## EXERCISE
Restrict the output to the lines below starting at the one that contains "Arguments ChainEnv Tx : clear implicits." and ending at the one that contains "Definition mempoolStableIDForPin (pin", and restate them word for word, both ends included.

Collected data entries
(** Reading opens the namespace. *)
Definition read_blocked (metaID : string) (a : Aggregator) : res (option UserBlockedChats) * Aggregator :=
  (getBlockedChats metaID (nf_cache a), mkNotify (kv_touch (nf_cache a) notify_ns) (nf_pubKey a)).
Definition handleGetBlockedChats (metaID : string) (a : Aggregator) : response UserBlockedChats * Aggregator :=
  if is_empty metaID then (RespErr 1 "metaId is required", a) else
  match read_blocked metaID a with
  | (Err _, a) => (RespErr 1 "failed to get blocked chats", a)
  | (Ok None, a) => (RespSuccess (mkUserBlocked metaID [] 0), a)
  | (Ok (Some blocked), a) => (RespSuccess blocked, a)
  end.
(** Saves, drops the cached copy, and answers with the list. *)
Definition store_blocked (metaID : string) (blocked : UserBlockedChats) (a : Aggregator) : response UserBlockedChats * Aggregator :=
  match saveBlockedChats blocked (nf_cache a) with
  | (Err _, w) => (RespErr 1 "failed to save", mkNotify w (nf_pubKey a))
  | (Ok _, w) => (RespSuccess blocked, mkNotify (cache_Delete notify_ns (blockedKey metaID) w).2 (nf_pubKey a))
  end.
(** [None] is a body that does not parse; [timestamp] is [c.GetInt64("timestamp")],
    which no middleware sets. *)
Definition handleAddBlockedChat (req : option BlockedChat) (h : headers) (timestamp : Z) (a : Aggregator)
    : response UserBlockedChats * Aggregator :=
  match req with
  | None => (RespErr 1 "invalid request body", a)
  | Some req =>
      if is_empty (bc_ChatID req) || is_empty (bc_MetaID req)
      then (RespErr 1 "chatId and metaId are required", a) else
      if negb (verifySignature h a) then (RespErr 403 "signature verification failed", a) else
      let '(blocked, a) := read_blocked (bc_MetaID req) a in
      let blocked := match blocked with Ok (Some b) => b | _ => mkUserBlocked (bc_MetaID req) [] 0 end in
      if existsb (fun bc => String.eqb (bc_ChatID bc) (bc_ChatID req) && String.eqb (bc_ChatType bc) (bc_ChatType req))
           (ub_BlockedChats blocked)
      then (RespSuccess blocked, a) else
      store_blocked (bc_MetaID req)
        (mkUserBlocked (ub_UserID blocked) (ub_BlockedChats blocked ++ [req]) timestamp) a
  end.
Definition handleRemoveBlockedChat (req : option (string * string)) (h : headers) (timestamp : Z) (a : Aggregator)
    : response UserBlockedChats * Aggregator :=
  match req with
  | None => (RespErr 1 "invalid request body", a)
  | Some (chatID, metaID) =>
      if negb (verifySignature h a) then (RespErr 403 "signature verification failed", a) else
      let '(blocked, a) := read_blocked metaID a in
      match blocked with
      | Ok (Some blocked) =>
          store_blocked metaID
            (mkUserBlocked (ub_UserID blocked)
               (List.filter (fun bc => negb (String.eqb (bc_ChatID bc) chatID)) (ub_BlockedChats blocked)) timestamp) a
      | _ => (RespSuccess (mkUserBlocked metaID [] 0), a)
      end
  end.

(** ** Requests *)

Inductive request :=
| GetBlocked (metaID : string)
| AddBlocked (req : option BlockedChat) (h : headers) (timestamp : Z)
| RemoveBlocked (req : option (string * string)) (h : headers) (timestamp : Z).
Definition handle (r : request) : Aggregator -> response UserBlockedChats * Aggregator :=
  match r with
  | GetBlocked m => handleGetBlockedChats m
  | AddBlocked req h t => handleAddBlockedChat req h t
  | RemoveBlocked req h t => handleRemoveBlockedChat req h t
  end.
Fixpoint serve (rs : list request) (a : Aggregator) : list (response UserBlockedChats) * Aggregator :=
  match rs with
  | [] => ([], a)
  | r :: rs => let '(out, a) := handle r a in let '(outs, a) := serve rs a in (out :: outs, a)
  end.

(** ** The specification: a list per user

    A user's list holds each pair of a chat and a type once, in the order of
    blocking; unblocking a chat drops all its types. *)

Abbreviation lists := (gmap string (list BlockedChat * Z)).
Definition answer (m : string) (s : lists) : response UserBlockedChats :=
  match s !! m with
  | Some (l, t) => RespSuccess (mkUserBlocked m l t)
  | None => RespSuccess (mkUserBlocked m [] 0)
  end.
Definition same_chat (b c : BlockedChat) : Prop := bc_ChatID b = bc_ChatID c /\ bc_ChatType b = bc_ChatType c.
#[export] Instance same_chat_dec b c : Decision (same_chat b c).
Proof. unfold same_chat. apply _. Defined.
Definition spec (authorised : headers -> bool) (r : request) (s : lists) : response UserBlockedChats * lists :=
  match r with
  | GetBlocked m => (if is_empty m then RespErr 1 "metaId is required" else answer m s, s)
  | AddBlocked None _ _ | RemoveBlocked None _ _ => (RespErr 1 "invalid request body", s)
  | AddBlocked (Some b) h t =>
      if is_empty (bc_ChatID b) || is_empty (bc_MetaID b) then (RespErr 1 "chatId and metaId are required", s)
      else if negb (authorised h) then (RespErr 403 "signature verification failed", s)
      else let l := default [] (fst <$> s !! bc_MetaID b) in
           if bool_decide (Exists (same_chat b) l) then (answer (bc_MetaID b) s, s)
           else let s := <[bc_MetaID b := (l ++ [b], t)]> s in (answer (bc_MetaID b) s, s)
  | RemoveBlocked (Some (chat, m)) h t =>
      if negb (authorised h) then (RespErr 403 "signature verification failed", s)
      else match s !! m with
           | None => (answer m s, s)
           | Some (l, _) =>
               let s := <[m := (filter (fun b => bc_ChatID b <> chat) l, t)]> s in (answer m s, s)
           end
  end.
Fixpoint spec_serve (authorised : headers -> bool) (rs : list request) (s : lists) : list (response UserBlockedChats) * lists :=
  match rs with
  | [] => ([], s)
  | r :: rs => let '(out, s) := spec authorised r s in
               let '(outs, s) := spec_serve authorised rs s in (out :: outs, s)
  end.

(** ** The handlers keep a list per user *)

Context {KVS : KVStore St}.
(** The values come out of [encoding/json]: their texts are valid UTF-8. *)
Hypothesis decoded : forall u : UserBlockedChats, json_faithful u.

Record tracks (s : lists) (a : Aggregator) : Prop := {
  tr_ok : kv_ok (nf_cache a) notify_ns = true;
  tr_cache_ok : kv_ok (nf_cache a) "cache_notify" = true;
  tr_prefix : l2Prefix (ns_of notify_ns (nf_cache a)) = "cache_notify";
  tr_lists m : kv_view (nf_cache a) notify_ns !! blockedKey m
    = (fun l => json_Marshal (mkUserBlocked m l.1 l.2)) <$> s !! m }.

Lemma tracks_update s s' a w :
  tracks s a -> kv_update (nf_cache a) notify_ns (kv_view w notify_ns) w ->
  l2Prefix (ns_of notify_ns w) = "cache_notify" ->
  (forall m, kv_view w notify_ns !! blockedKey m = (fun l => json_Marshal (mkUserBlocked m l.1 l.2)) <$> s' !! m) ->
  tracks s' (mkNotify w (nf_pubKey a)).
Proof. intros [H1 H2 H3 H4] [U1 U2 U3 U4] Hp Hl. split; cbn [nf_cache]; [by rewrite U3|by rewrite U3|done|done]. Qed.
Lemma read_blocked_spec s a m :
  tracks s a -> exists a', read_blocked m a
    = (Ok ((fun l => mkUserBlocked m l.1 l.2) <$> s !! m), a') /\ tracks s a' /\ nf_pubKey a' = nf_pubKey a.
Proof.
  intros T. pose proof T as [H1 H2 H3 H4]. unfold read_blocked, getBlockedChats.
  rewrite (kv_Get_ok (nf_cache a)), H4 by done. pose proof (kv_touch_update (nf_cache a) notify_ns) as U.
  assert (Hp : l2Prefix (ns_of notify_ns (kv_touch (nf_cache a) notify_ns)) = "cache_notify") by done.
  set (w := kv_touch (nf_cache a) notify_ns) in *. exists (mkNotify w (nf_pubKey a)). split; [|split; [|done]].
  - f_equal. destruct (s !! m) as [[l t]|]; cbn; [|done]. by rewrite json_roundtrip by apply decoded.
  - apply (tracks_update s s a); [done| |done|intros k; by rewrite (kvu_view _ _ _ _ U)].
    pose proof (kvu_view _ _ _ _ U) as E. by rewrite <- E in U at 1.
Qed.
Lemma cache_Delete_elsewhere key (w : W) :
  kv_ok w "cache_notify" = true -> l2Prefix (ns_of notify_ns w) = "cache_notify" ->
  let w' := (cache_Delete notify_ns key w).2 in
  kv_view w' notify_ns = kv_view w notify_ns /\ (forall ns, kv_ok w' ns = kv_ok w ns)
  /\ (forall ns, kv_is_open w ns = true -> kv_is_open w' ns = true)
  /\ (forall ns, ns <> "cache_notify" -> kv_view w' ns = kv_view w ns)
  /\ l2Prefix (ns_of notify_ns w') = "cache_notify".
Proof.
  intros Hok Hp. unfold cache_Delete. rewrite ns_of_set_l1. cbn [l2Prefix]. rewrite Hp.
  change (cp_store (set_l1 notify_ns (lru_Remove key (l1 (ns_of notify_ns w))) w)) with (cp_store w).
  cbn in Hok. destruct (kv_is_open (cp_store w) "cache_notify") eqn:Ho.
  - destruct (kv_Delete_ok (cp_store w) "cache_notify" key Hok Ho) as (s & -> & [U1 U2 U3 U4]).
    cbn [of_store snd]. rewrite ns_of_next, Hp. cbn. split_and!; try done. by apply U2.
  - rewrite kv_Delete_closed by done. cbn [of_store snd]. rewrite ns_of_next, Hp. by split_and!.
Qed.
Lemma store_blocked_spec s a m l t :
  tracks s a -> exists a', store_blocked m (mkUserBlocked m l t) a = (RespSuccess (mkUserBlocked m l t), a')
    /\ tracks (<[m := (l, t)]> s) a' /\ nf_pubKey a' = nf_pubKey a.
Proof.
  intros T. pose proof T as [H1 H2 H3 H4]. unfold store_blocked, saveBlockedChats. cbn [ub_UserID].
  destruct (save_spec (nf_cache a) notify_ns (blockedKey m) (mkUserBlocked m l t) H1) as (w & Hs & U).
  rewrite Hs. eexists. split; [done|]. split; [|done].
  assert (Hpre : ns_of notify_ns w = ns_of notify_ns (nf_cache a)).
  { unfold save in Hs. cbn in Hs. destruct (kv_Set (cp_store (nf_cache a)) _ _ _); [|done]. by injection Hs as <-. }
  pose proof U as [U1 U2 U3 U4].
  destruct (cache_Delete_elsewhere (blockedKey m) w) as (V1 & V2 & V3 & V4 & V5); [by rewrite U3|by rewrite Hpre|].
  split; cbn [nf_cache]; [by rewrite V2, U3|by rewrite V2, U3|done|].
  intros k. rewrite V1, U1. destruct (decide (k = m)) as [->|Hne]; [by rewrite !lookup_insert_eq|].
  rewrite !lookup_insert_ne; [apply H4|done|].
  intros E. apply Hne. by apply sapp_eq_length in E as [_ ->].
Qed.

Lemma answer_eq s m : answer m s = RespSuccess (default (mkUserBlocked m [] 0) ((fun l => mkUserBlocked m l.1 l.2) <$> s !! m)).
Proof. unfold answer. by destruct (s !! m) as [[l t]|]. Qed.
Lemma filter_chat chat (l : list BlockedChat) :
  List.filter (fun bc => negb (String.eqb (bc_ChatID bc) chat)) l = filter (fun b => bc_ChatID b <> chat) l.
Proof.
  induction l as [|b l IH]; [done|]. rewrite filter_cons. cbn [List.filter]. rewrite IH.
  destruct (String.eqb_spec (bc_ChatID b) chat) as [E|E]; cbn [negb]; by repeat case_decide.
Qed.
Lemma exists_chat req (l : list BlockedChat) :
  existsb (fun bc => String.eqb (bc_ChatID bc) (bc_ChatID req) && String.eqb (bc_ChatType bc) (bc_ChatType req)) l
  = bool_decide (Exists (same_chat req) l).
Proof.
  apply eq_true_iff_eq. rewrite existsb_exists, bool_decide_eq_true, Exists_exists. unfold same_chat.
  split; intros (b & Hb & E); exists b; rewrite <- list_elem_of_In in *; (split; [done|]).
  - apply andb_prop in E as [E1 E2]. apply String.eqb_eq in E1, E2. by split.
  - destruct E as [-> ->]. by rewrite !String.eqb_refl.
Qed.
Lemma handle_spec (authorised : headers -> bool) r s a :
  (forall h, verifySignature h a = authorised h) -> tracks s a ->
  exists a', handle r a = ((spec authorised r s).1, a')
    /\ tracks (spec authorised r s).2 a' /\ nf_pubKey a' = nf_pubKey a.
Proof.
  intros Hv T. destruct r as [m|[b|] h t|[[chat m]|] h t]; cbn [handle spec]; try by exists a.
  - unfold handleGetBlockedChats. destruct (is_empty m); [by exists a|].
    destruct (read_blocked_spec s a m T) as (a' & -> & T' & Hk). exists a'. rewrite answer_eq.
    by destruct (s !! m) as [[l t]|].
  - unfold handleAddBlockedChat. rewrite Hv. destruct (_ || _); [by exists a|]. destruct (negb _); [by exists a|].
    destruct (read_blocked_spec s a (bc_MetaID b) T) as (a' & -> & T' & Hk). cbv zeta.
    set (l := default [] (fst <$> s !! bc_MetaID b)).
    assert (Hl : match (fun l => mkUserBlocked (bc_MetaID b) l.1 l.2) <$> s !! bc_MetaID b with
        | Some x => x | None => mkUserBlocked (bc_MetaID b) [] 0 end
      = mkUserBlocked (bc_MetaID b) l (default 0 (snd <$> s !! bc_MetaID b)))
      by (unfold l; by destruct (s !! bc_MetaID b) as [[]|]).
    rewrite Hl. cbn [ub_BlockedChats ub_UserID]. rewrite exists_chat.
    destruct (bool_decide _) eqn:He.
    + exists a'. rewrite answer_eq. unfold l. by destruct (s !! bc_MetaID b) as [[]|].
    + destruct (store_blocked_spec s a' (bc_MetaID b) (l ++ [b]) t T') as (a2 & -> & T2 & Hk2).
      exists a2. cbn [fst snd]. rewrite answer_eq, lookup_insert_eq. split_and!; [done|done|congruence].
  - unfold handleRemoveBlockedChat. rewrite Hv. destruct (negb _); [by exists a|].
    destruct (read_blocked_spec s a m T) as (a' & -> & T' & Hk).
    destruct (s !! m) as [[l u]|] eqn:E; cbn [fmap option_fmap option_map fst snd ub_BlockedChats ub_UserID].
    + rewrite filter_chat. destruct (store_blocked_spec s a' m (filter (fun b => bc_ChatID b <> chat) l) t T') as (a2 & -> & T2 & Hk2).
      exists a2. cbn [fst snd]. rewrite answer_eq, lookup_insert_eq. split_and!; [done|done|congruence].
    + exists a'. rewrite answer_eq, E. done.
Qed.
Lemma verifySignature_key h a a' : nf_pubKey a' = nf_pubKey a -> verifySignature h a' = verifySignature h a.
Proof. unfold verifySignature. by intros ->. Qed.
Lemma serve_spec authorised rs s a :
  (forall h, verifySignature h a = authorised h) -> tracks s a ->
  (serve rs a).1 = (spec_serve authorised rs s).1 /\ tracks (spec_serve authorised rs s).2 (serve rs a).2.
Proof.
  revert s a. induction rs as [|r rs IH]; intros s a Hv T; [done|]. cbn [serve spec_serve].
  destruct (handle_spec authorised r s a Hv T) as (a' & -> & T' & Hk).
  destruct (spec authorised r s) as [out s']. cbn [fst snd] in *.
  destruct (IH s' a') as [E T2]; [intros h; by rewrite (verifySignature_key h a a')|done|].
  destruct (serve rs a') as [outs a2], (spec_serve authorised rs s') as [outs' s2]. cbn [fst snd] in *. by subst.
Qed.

--

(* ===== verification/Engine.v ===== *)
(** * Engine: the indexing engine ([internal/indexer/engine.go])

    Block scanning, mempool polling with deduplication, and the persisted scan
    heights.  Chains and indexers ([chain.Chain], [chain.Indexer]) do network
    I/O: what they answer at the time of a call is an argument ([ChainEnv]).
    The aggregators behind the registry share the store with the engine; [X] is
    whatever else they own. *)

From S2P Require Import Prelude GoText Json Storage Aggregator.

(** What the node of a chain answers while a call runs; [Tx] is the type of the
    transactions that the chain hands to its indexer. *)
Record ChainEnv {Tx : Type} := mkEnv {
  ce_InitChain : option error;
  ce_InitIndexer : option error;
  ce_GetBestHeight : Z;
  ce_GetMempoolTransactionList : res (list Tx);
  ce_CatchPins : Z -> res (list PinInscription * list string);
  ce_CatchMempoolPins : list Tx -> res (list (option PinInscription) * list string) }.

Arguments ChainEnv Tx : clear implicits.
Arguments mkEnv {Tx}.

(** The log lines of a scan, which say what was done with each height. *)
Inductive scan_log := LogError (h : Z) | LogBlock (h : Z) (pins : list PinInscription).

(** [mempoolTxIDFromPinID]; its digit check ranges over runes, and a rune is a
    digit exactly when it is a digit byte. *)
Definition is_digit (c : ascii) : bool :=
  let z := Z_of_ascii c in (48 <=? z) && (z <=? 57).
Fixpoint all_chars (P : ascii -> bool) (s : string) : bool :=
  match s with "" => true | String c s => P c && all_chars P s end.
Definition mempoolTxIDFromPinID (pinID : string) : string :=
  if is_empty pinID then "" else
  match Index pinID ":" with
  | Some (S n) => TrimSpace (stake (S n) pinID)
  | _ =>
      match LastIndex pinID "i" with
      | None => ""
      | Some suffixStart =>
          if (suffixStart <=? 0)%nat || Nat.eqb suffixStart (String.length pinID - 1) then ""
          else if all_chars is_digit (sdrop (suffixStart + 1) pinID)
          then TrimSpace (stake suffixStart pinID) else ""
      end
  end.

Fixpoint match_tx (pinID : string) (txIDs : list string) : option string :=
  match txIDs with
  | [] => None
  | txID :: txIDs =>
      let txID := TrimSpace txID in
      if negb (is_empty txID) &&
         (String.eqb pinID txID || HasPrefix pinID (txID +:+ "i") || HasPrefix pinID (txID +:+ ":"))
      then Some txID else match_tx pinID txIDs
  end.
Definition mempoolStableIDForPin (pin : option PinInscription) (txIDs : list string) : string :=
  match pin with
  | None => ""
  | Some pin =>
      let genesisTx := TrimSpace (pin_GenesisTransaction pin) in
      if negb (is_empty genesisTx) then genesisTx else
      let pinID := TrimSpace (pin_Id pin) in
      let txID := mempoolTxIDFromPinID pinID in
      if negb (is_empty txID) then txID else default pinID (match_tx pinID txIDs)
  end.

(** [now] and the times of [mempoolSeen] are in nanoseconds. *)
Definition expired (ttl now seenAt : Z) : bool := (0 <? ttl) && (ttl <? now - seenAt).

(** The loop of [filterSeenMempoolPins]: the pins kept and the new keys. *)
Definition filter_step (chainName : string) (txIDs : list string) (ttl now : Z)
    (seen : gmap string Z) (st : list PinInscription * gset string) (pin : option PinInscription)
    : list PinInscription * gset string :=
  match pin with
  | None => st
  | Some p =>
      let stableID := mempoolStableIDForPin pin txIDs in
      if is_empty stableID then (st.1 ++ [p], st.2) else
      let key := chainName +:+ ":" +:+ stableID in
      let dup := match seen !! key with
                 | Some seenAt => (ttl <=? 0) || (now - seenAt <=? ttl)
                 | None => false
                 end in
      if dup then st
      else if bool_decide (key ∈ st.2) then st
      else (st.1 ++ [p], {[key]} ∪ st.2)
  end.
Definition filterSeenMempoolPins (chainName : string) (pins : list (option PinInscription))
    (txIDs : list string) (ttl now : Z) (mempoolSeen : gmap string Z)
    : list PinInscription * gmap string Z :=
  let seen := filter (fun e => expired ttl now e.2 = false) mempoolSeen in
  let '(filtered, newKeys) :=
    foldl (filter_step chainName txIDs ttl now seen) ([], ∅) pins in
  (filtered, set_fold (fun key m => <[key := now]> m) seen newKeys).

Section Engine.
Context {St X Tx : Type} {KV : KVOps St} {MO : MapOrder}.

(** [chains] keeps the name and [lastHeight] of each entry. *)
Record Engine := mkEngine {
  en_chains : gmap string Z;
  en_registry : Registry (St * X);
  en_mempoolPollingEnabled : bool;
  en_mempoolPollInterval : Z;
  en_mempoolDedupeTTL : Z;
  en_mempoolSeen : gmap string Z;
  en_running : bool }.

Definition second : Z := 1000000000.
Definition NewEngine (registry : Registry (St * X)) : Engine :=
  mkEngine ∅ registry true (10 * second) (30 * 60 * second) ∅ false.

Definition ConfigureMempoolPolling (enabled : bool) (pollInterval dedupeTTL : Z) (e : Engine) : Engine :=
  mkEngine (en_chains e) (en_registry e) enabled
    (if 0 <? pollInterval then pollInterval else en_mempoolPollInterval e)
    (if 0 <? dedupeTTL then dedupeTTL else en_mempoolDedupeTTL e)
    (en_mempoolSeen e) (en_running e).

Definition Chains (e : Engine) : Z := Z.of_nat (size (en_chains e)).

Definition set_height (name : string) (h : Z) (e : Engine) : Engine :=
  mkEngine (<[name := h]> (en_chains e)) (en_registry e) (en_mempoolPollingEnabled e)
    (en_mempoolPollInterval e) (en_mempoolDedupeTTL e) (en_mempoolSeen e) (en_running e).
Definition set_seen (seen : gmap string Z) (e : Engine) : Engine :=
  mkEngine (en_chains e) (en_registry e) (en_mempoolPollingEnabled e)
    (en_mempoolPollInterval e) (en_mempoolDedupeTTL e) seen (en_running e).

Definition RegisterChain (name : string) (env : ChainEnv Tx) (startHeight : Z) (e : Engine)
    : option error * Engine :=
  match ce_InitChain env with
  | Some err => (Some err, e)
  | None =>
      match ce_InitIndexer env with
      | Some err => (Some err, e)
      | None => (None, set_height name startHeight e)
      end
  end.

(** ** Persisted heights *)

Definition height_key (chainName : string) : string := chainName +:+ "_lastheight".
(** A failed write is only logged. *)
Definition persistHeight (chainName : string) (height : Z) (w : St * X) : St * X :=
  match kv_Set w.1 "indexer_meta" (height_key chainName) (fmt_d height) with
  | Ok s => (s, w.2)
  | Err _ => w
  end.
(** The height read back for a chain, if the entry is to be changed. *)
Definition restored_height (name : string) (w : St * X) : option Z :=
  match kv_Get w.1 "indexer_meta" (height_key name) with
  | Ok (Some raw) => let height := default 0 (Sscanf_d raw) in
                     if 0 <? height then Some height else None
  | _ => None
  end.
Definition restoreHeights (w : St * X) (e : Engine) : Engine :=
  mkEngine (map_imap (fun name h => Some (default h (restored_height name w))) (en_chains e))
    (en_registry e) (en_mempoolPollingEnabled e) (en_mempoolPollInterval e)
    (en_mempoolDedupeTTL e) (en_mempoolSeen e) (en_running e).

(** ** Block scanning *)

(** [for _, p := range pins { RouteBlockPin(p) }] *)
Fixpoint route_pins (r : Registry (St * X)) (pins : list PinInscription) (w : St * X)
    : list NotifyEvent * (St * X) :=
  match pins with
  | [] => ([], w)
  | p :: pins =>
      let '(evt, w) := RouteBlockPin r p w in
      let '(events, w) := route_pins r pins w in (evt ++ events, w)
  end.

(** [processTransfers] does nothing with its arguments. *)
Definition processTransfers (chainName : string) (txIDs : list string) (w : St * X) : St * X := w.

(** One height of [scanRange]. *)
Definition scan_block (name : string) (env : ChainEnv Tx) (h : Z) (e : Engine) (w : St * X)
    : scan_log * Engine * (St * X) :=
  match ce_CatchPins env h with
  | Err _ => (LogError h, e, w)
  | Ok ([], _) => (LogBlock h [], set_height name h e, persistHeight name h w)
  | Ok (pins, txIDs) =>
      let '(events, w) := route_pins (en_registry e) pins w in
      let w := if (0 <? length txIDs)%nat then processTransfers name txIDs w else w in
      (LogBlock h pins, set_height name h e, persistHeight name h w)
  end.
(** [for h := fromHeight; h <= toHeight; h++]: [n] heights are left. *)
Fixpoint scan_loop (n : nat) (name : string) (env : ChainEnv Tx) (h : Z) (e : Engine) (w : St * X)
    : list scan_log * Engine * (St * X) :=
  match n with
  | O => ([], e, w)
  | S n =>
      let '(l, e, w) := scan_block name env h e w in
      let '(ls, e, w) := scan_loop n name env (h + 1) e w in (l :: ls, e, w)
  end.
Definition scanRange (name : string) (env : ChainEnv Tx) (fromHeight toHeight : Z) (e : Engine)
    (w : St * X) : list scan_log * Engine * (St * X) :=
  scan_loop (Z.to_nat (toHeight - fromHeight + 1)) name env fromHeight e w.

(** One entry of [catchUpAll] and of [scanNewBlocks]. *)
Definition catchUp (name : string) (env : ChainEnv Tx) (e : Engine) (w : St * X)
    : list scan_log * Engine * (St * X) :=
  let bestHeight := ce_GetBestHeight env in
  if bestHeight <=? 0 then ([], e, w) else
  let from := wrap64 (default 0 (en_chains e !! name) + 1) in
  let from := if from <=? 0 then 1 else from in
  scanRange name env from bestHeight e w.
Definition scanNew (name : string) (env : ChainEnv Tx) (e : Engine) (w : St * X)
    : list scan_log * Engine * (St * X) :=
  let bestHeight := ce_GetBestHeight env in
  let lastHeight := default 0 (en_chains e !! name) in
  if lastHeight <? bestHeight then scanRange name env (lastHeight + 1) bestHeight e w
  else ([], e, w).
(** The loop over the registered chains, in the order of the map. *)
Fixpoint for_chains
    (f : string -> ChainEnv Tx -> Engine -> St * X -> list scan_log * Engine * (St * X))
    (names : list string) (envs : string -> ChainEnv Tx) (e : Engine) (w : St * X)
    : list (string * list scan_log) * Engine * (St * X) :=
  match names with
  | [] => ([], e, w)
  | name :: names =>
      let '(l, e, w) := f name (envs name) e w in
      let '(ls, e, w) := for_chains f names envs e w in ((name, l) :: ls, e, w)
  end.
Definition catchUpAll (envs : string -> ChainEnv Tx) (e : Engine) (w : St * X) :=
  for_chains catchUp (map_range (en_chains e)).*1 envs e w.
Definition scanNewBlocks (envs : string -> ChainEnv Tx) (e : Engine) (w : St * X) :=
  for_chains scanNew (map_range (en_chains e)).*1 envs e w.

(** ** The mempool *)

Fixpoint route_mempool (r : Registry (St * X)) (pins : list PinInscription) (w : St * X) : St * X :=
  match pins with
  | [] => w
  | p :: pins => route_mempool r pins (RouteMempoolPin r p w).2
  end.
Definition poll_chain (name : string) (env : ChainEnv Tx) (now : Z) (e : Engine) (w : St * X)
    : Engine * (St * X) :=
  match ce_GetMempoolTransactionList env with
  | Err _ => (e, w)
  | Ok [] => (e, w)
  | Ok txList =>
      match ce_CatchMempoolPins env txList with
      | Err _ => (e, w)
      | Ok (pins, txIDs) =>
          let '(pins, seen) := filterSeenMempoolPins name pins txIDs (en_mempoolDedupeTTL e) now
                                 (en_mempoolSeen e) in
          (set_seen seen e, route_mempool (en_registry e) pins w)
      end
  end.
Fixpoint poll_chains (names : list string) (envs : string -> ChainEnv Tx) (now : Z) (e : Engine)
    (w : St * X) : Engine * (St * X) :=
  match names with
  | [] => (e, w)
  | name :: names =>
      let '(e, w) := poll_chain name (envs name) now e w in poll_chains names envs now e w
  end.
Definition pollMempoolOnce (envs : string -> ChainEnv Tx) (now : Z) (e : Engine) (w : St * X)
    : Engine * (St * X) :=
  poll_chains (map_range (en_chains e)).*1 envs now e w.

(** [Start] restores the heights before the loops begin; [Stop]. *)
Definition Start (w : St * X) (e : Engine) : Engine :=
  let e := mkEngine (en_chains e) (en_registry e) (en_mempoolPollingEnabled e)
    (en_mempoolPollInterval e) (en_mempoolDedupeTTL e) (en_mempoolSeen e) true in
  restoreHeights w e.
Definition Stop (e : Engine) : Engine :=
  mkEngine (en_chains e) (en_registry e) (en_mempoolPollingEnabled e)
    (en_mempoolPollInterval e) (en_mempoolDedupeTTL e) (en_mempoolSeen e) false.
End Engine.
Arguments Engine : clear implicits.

## YOUR RESPONSE
Arguments ChainEnv Tx : clear implicits.
Arguments mkEnv {Tx}.

(** The log lines of a scan, which say what was done with each height. *)
Inductive scan_log := LogError (h : Z) | LogBlock (h : Z) (pins : list PinInscription).

(** [mempoolTxIDFromPinID]; its digit check ranges over runes, and a rune is a
    digit exactly when it is a digit byte. *)
Definition is_digit (c : ascii) : bool :=
  let z := Z_of_ascii c in (48 <=? z) && (z <=? 57).
Fixpoint all_chars (P : ascii -> bool) (s : string) : bool :=
  match s with "" => true | String c s => P c && all_chars P s end.
Definition mempoolTxIDFromPinID (pinID : string) : string :=
  if is_empty pinID then "" else
  match Index pinID ":" with
  | Some (S n) => TrimSpace (stake (S n) pinID)
  | _ =>
      match LastIndex pinID "i" with
      | None => ""
      | Some suffixStart =>
          if (suffixStart <=? 0)%nat || Nat.eqb suffixStart (String.length pinID - 1) then ""
          else if all_chars is_digit (sdrop (suffixStart + 1) pinID)
          then TrimSpace (stake suffixStart pinID) else ""
      end
  end.

Fixpoint match_tx (pinID : string) (txIDs : list string) : option string :=
  match txIDs with
  | [] => None
  | txID :: txIDs =>
      let txID := TrimSpace txID in
      if negb (is_empty txID) &&
         (String.eqb pinID txID || HasPrefix pinID (txID +:+ "i") || HasPrefix pinID (txID +:+ ":"))
      then Some txID else match_tx pinID txIDs
  end.
Definition mempoolStableIDForPin (pin : option PinInscription) (txIDs : list string) : string :=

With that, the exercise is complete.